Invited Paper PS+2D-ThM4
Plasma Processes of Graphene and Related 2d Materials for Energy Applications

Thursday, October 22, 2015, 9:00 am, Room 210A

Plasma-assisted direct-growth of arrayed graphene and related hybrids will be presented. The main advantages of this type of nanostructures include high conductivity, high surface area and corrosion resistance, making them excellent candidates as electrocatalytic supports or electrodes for electrochemical (EC) energy applications, including fuel cells, supercapacitors and solar fuels. We will demonstrate the fabrication of integrated energy devices in an on-chip manner. Since the carrier transfer rate of electrode plays a crucial role in determining the energy-conversion performance, special emphases will be placed on the control of interfaces. Vertically aligned and edge-oriented graphene arrays were first synthesized by microwave plasma-enhanced chemical vapor deposition. Subsequent chemical doping can also be done in the same plasma reactor via either in-situ or ex-situ manners. Interestingly, for nitrogen doping in graphene, plasma process resulted in selective bond configuration. When applied as an EC electrode, the arrayed graphene exhibits nearly reversible redox characteristics. By varying the process parameters, samples can be produced with controllable compressive or tensile strains, which in term show strong effects on the resultant catalytic properties.

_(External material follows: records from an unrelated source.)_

Lemma EncodeToString_cons b l :
  EncodeToString (b :: l) = String (hex_digit (b / 16)) (String (hex_digit (b mod 16)) (EncodeToString l)).
Proof. done. Qed.

Lemma EncodeToString_length l : String.length (EncodeToString l) = (2 * length l)%nat.
Proof. induction l as [|b l IH]; [done|]. rewrite EncodeToString_cons. cbn [String.length length]. rewrite IH. lia. Qed.

Lemma EncodeToString_hex l : Forall (fun b => 0 <= b < 256) l ->
  string_forallb hex_byte (EncodeToString l) = true.
Proof.
  induction 1 as [|b l Hb _ IH]; [done|]. rewrite EncodeToString_cons. cbn [string_forallb].
  assert (0 <= b / 16 < 16) by (split; [apply Z.div_pos|apply Z.div_lt_upper_bound]; lia).
  assert (0 <= b mod 16 < 16) by (apply Z.mod_pos_bound; lia).
  by rewrite !hex_digit_hex, IH.
Qed.

Lemma sha256_hex_length s : String.length (sha256_hex s) = 64%nat.
Proof. unfold sha256_hex. by rewrite EncodeToString_length, digest_length. Qed.

Lemma sha256_hex_hex s : string_forallb hex_byte (sha256_hex s) = true.
Proof. apply EncodeToString_hex, digest_range. Qed.

End Digest.

#[global] Opaque sha256_hex FormatRFC3339Nano json_metadata.

(** * [mime.ParseMediaType] and [path.Base]

    The functions of the Go standard library with which the evidence service
    normalises content types and file names, on ASCII text. *)

(** ** Media types *)

Definition isTSpecial (c : ascii) : bool :=
  c ∈? ["("; ")"; "<"; ">"; "@"; ","; ";"; ":"; "\"; "034"; "/"; "["; "]"; "?"; "="]%char.

Definition isTokenChar (c : ascii) : bool :=
  let n := byte_code c in (32 <? n) && (n <? 127) && negb (isTSpecial c).

Fixpoint consumeToken (v : string) : string * string :=
  match v with
  | EmptyString => ("", "")
  | String c v' => if isTokenChar c then let '(token, rest) := consumeToken v' in (String c token, rest) else ("", v)
  end.

(** The quoted string after its opening quote; [None] if it has no end. *)
Fixpoint consumeQuoted (v : string) : option (string * string) :=
  match v with
  | EmptyString => None
  | String r v' =>
      if r == "034"%char then Some ("", v')
      else if r == "\"%char then
        match v' with
        | String q v'' =>
            if isTSpecial q then option_map (fun '(value, rest) => (String q value, rest)) (consumeQuoted v'')
            else option_map (fun '(value, rest) => (String r value, rest)) (consumeQuoted v')
        | EmptyString => None
        end
      else if (r == "013"%char) || (r == "010"%char) then None
      else option_map (fun '(value, rest) => (String r value, rest)) (consumeQuoted v')
  end.

Definition consumeValue (v : string) : string * string :=
  match v with
  | EmptyString => ("", "")
  | String c v' => if c == "034"%char then default ("", v) (consumeQuoted v') else consumeToken v
  end.

(** [None] is the empty parameter name. *)
Definition consumeMediaParam (v : string) : option (string * string * string) :=
  match trim_left v with
  | String ";" rest =>
      let '(param, rest) := consumeToken (trim_left rest) in
      let param := ToLower param in
      if param == "" then None else
      match trim_left rest with
      | String "=" rest =>
          let rest := trim_left rest in
          let '(value, rest2) := consumeValue rest in
          if (value == "") && (rest2 == rest) then None else Some (param, value, rest2)
      | _ => None
      end
  | _ => None
  end.

Definition checkMediaTypeDisposition (s : string) : bool :=
  let '(typ, rest) := consumeToken s in
  if typ == "" then false else
  match rest with
  | EmptyString => true
  | String "/" rest => let '(subtype, rest) := consumeToken rest in (subtype != "") && (rest == "")
  | _ => false
  end.

(** The loop over the parameters.  A parameter may be repeated with the same
    value; the pieces of a continued parameter have names of their own, so that
    one map serves for both of the code's. *)
Fixpoint media_params (fuel : nat) (v : string) (params : gmap string string) : bool :=
  match fuel with
  | O => false
  | S fuel =>
      let v := trim_left v in
      if v == "" then true else
      match consumeMediaParam v with
      | None => TrimSpace v == ";"
      | Some (key, value, rest) =>
          match params !! key with
          | Some old => if old == value then media_params fuel rest params else false
          | None => media_params fuel rest (<[key := value]> params)
          end
      end
  end.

The hierarchical graphene nanowalls can be directly grown on a variety of substrates, including Si wafers, carbon cloth as well as flexible and ultralight carbon nanofibers. The latter substrate makes such electrode an ideal portable platform having high gravimetric, areal, and volumetric electrochemical characterizations. For instance, the carbon nanofibers supported graphene-based supercapacitors exhibit excellent specific capacitance of 352.53 F/g (220.33 mF/cm²) at a specific current of 13.33 A/g, which is among the highest reported to date. Meanwhile, 99 % of Coulomb efficiency and 98 % of the initial capacitance after 10,000 charge-discharge cycles were maintained. Finally, efficient and simple routes to further attach other heterogeneous nanostructures onto graphene nanowalls have also been developed. Cyclic voltammeter studies for electro-oxidation of methanol show a high ratio of forward anodic peak current to reverse peak current, suggesting an efficient oxidation of methanol to CO₂ on the graphene-based electrode. Our approach offers a promising route toward wafer-scale fabrication of graphene not only for fundamental research but also opens up various potential applications in sensing, catalysis, as well as energy storage and production.